=== Entries provided ===

Definition revoke (ctxErr : option err) (binding : Binding) (expected : option bytes) (r : Registry) : option err * Registry :=
  match ctxErr, Binding_validate binding with
  | Some e, _ => (Some e, r)
  | None, inl e => (Some e, r)
  | None, inr _ =>
      let key := bindingKey binding in
      match rg_entries r !! key with
      | None => (None, r)
      | Some e =>
          if e_binding e != binding then (None, r)
          else if fingerprint_differs expected (e_fingerprint e) then (Some (EWrap "" ErrGenerationConflict), r)
          else (None, remove_entry key r
                        <| rg_active := if rg_active r !! entry_host e == Some key then delete (entry_host e) (rg_active r) else rg_active r |>)
      end
  end.
End Lifecycle.

Definition Close (r : Registry) : Registry :=
  if rg_closed r then r else r <| rg_closed := true |> <| rg_entries := ∅ |> <| rg_active := ∅ |>.

(** ** Serving *)

Section Serving.
Context `{Route.TextLib} `{FoldLib}.

Definition onDemandWildcardActiveLocked (host : string) (r : Registry) : bool :=
  existsb (λ '(k, e), (e_state e == StateActive) && e_wildcard e && bd_OnDemandLeaf (e_binding e)
                      && (rg_active r !! hostKey (e_hostname e) true == Some k) && wildcardMatches (e_hostname e) host)
    (map_to_list (rg_entries r)).

Definition wildcardActiveKeyLocked (host : string) (r : Registry) : option string :=
  let labels := Split host 46 in
  if (length labels <? 3)%nat then None else rg_active r !! hostKey ("*." +:+ join_dots (tail labels)) true.

Definition expiredForHostLocked (host : string) (r : Registry) : bool :=
  existsb (λ '(_, e), (e_state e == StateExpired)
                      && ((e_hostname e == host) && negb (e_wildcard e) || e_wildcard e && wildcardMatches (e_hostname e) host))
    (map_to_list (rg_entries r)).

Definition unavailable (host : string) (r : Registry) : err :=
  if expiredForHostLocked host r then ErrCertificateExpired else ErrCertificateMissing.

(** The key of the certificate for a host: the exact one, else the wildcard one unless an
    on-demand policy applies. *)
Definition serving_key (host : string) (r : Registry) : option string :=
  match rg_active r !! hostKey host false with
  | Some k => Some k
  | None => if onDemandWildcardActiveLocked host r then None else wildcardActiveKeyLocked host r
  end.

Definition GetCertificate (serverName : string) (now : Time) (r : Registry) : (err + option leaf) * Registry :=
  match normalizeHostname serverName with
  | None | Some (_, true) => (inl ErrCertificateMissing, r)
  | Some (host, false) =>
      if rg_closed r then (inl ErrClosed, r)
      else
        let r := expireLocked now r in
        match serving_key host r with
        | None => (inl (unavailable host r), r)
        | Some k =>
            match rg_entries r !! k with
            | None => (inl (unavailable host r), r)
            | Some e =>
                if e_state e != StateActive then (inl (unavailable host r), r)
                else if negb (After (e_notAfter e) now)
                then (inl ErrCertificateExpired,
                      r <| rg_entries := <[k := e <| e_state := StateExpired |>]> (rg_entries r) |>
                        <| rg_active := delete (entry_host e) (rg_active r) |>)
                else (inr (e_material e), r)
            end
        end
  end.
(* ===== verification/SignalProtocol.v ===== *)
(** * Peer signaling messages

    Models [internal/peersignalingprotocol/validator.go]: the strict, canonical decoding of
    one signaling message and the per-role validator that follows the sequence of a role,
    and the frames of [internal/peersignalinghttp/substrate.go] that carry many channels
    over one connection.  Whether a candidate line is an acceptable ICE candidate is the
    interface [ICELib]. *)
From S2P Require Import Prelude Go Strings Protocol Utf8 JSON StrictJSON StreamFrames.

(** [ice.UnmarshalCandidate] accepts the line, and it is an UDP candidate with an IP address
    that is not relayed. *)
Class ICELib := usable_candidate : string → bool.

Module SignalProtocol.
Import StrictJSON StreamFrames.

Definition Schema := "paperboat.peer-signaling/v1".
Definition MaximumMessage : Z := 16 * 1024.
Definition MaximumCandidate : Z := 2048.
Definition MaximumCandidates : Z := 64.

Definition ErrInvalid : err := EPlain "invalid peer signaling message".
Definition ErrStale : err := EPlain "stale peer signaling generation".
Definition ErrSequence : err := EPlain "peer signaling sequence is invalid".
Definition ErrLimit : err := EPlain "peer signaling limit exceeded".
Definition ErrClosed : err := EPlain "peer signaling session is closed".

Definition RoleControlling := "controlling".
Definition RoleControlled := "controlled".

Record Binding := mkBinding {
  bi_IntentID : string;
  bi_AttemptGeneration : Z;
  bi_NetworkGeneration : Z;
  bi_Role : string
}.
#[export] Instance Binding_eq_dec : EqDecision Binding.
Proof. solve_decision. Defined.

Record message := mkMessage {
  ms_Schema : string;
  ms_IntentID : string;
  ms_AttemptGeneration : Z;
  ms_NetworkGeneration : Z;
  ms_Role : string;
  ms_Sequence : Z;
  ms_Kind : string;
  ms_Ufrag : string;
  ms_Password : string;
  ms_Candidate : string;
  ms_Reason : string
}.
#[export] Instance message_eta : Eta message := λ r,
  mkMessage (ms_Schema r) (ms_IntentID r) (ms_AttemptGeneration r) (ms_NetworkGeneration r) (ms_Role r) (ms_Sequence r)
    (ms_Kind r) (ms_Ufrag r) (ms_Password r) (ms_Candidate r) (ms_Reason r).
#[export] Instance message_eq_dec : EqDecision message.
Proof. solve_decision. Defined.

Definition zeroMessage : message := mkMessage "" "" 0 0 "" 0 "" "" "" "" "".

(** ** Encoding and decoding *)

(** A member with [omitempty]. *)
Definition optional_member (name value : string) : list (text * json) :=
  if value == "" then [] else [(ascii name, jstr value)].

Definition message_json (m : message) : json :=
  JObject ([ (ascii "schema", jstr (ms_Schema m)); (ascii "intent_id", jstr (ms_IntentID m));
             (ascii "attempt_generation", jnum (ms_AttemptGeneration m)); (ascii "network_generation", jnum (ms_NetworkGeneration m));
             (ascii "role", jstr (ms_Role m)); (ascii "sequence", jnum (ms_Sequence m)); (ascii "kind", jstr (ms_Kind m)) ]
           ++ optional_member "ufrag" (ms_Ufrag m) ++ optional_member "password" (ms_Password m)
           ++ optional_member "candidate" (ms_Candidate m) ++ optional_member "reason" (ms_Reason m)).

Definition message_names : list string :=
  ["schema"; "intent_id"; "attempt_generation"; "network_generation"; "role"; "sequence"; "kind"; "ufrag"; "password";
   "candidate"; "reason"].

Definition message_set (name : string) (v : json) : message → option message :=
  if name == "schema" then string_field (λ x r, r <| ms_Schema := x |>) v
  else if name == "intent_id" then string_field (λ x r, r <| ms_IntentID := x |>) v
  else if name == "attempt_generation" then uint64_field (λ x r, r <| ms_AttemptGeneration := x |>) v
  else if name == "network_generation" then uint64_field (λ x r, r <| ms_NetworkGeneration := x |>) v
  else if name == "role" then string_field (λ x r, r <| ms_Role := x |>) v
  else if name == "sequence" then uint64_field (λ x r, r <| ms_Sequence := x |>) v
  else if name == "kind" then string_field (λ x r, r <| ms_Kind := x |>) v
  else if name == "ufrag" then string_field (λ x r, r <| ms_Ufrag := x |>) v
  else if name == "password" then string_field (λ x r, r <| ms_Password := x |>) v
  else if name == "candidate" then string_field (λ x r, r <| ms_Candidate := x |>) v
  else if name == "reason" then string_field (λ x r, r <| ms_Reason := x |>) v
  else λ _, None.

Definition decode_message : json → option message := decode_struct message_names message_set zeroMessage.

Definition message_bytes (m : message) : bytes := byte_of_Z <$> Marshal (message_json m).

Definition credential_byte (b : byte) : bool := is_alnum b || one_of [43; 47] b.
Definition credentialCharacters (value : string) : bool := forallb credential_byte (sbytes value).

Definition validCredential (ufrag password : string) : bool :=
  (4 <=? len ufrag) && (len ufrag <=? 256) && (22 <=? len password) && (len password <=? 256)
  && credentialCharacters ufrag && credentialCharacters password.

Definition validReason (value : string) : bool :=
  mem_str ["completed"; "canceled"; "network_changed"; "expired"; "revoked"; "protocol_error"; "capacity"] value.

Definition boundedID (value : string) : bool :=
  (0 <? len value) && (len value <=? 256) && negb (ContainsAny value [13; 10; 0]).

Definition validBinding (value : Binding) : bool :=
  boundedID (bi_IntentID value) && (0 <? bi_AttemptGeneration value) && (0 <? bi_NetworkGeneration value)
  && ((bi_Role value == RoleControlling) || (bi_Role value == RoleControlled)).

Section Validator.
Context `{ICELib}.

Definition validCandidate (raw : string) : bool :=
  if (len raw =? 0) || (MaximumCandidate <? len raw) then false else usable_candidate raw.

(** The switch over the kind in [decode]. *)
Definition valid_body (m : message) : bool :=
  let none s := s == "" in
  if ms_Kind m == "credentials" then validCredential (ms_Ufrag m) (ms_Password m) && none (ms_Candidate m) && none (ms_Reason m)
  else if ms_Kind m == "candidate" then none (ms_Ufrag m) && none (ms_Password m) && none (ms_Reason m) && validCandidate (ms_Candidate m)
  else if (ms_Kind m == "end") || (ms_Kind m == "ready") then
    none (ms_Ufrag m) && none (ms_Password m) && none (ms_Candidate m) && none (ms_Reason m)
  else if ms_Kind m == "close" then none (ms_Ufrag m) && none (ms_Password m) && none (ms_Candidate m) && validReason (ms_Reason m)
  else false.

(** A text that nests values is refused either way, since every field is a string or a
    number, so the nesting limit of the reader is of no effect. *)
Definition decode (raw : bytes) (binding : Binding) : err + message :=
  if (blen raw =? 0) || (MaximumMessage <? blen raw) then inl ErrLimit
  else match parse_text (byte_to_Z <$> raw) with
  | None => inl ErrInvalid
  | Some v =>
      match decode_message v with
      | None => inl ErrInvalid
      | Some m =>
          if (ms_Schema m != Schema) || (ms_IntentID m != bi_IntentID binding) || (ms_Role m != bi_Role binding) || (ms_Sequence m =? 0)
          then inl ErrInvalid
          else if negb (ms_AttemptGeneration m =? bi_AttemptGeneration binding) || negb (ms_NetworkGeneration m =? bi_NetworkGeneration binding)
          then inl ErrStale
          else if negb (valid_body m) then inl ErrInvalid
          else if message_bytes m != raw then inl ErrInvalid
          else inr m
      end
  end.

(** ** The validator of one role *)

Record validator := mkValidator {
  v_binding : Binding;
  v_lastSequence : Z;
  v_candidates : gset string;
  v_credentials : bool;
  v_ended : bool;
  v_ready : bool;
  v_closed : bool
}.
#[export] Instance validator_eta : Eta validator := λ r,
  mkValidator (v_binding r) (v_lastSequence r) (v_candidates r) (v_credentials r) (v_ended r) (v_ready r) (v_closed r).

Definition NewValidator (binding : Binding) : err + validator :=
  if negb (validBinding binding) then inl ErrInvalid else inr (mkValidator binding 0 ∅ false false false false).

(** The first switch of [Accept]: is the kind due? *)
Definition due (m : message) (v : validator) : option err :=
  if ms_Kind m == "credentials" then (if v_credentials v || v_ended v then Some ErrSequence else None)
  else if ms_Kind m == "candidate" then
    if negb (v_credentials v) || v_ended v then Some ErrSequence
    else if negb (bool_decide (ms_Candidate m ∈ v_candidates v)) && (MaximumCandidates <=? Z.of_nat (size (v_candidates v)))
    then Some ErrLimit else None
  else if ms_Kind m == "end" then (if negb (v_credentials v) || v_ended v then Some ErrSequence else None)
  else if ms_Kind m == "ready" then (if negb (v_credentials v) || v_ready v then Some ErrSequence else None)
  else None.

(** The second switch: the effect, and whether the message is new. *)
Definition apply_message (m : message) (v : validator) : bool * validator :=
  let v := v <| v_lastSequence := ms_Sequence m |> in
  if ms_Kind m == "credentials" then (true, v <| v_credentials := true |>)
  else if ms_Kind m == "candidate" then
    if bool_decide (ms_Candidate m ∈ v_candidates v) then (false, v)
    else (true, v <| v_candidates := {[ms_Candidate m]} ∪ v_candidates v |>)
  else if ms_Kind m == "end" then (true, v <| v_ended := true |>)
  else if ms_Kind m == "ready" then (true, v <| v_ready := true |>)
  else if ms_Kind m == "close" then (true, v <| v_closed := true |>)
  else (true, v).

Definition Accept (raw : bytes) (v : validator) : (err + bool) * validator :=
  if v_closed v then (inl ErrClosed, v)
  else if v_lastSequence v =? two64 - 1 then (inl ErrSequence, v)
  else match decode raw (v_binding v) with
  | inl e => (inl e, v)
  | inr m =>
      if negb (ms_Sequence m =? u64 (v_lastSequence v + 1)) then (inl ErrSequence, v)
      else match due m v with
      | Some e => (inl e, v)
      | None => let '(applied, v) := apply_message m v in (inr applied, v)
      end
  end.
End Validator.

(** ** Substrate frames *)

Definition substrateHeaderSize : Z := 10.
Definition substrateMaxChannels : Z := 256.

Inductive substrateKind := substrateAttach | substrateReady | substrateData | substrateComplete | substrateAbort | substrateRejected.

Definition kind_byte (k : substrateKind) : Z :=
  match k with
  | substrateAttach => 1 | substrateReady => 2 | substrateData => 3
  | substrateComplete => 4 | substrateAbort => 5 | substrateRejected => 6
  end.

Definition kind_of_byte (z : Z) : option substrateKind :=
  List.find (λ k, kind_byte k =? z)
    [substrateAttach; substrateReady; substrateData; substrateComplete; substrateAbort; substrateRejected].

Record substrateFrame := mkFrame { sf_kind : substrateKind; sf_channel : Z; sf_body : bytes }.

Definition validSubstrate (kind : substrateKind) (body : bytes) : bool :=
  match kind with
  | substrateAttach => (0 <? blen body) && (blen body <=? 8192)
  | substrateData => (0 <? blen body) && (blen body <=? MaximumMessage)
  | _ => blen body =? 0
  end.

Definition ErrSubstrate : err := EPlain "invalid signaling substrate frame".

(** [binary.BigEndian.PutUint64] and [Uint64]. *)
Definition put_uint64 (z : Z) : bytes := put_uint32 (z / two32) ++ put_uint32 z.
Definition uint64_of (b : bytes) : Z := two32 * uint32_of (take 4 b) + uint32_of (drop 4 b).

Definition encodeSubstrate (frame : substrateFrame) : err + bytes :=
  if (sf_channel frame =? 0) || negb (validSubstrate (sf_kind frame) (sf_body frame)) then inl ErrSubstrate
  else inr ([byte_of_Z 1; byte_of_Z (kind_byte (sf_kind frame))] ++ put_uint64 (sf_channel frame) ++ sf_body frame).

Definition decodeSubstrate (raw : bytes) : err + substrateFrame :=
  match raw with
  | version :: kind :: rest =>
      if (blen raw <? substrateHeaderSize) || (substrateHeaderSize + MaximumMessage <? blen raw) || negb (byte_to_Z version =? 1)
      then inl ErrSubstrate
      else
        let channel := uint64_of (take 8 rest) in
        let body := drop 8 rest in
        match kind_of_byte (byte_to_Z kind) with
        | Some kind => if (channel =? 0) || negb (validSubstrate kind body) then inl ErrSubstrate else inr (mkFrame kind channel body)
        | None => inl ErrSubstrate
        end
  | _ => inl ErrSubstrate
  end.

End SignalProtocol.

===

> [Your task]: Above are the records. Print exactly, and only, the lines from the line with "v_credentials := true |>)" to the line with "v_ready := true |>)", both inclusive.

> [Task output]:
  if ms_Kind m == "credentials" then (true, v <| v_credentials := true |>)
  else if ms_Kind m == "candidate" then
    if bool_decide (ms_Candidate m ∈ v_candidates v) then (false, v)
    else (true, v <| v_candidates := {[ms_Candidate m]} ∪ v_candidates v |>)
  else if ms_Kind m == "end" then (true, v <| v_ended := true |>)
  else if ms_Kind m == "ready" then (true, v <| v_ready := true |>)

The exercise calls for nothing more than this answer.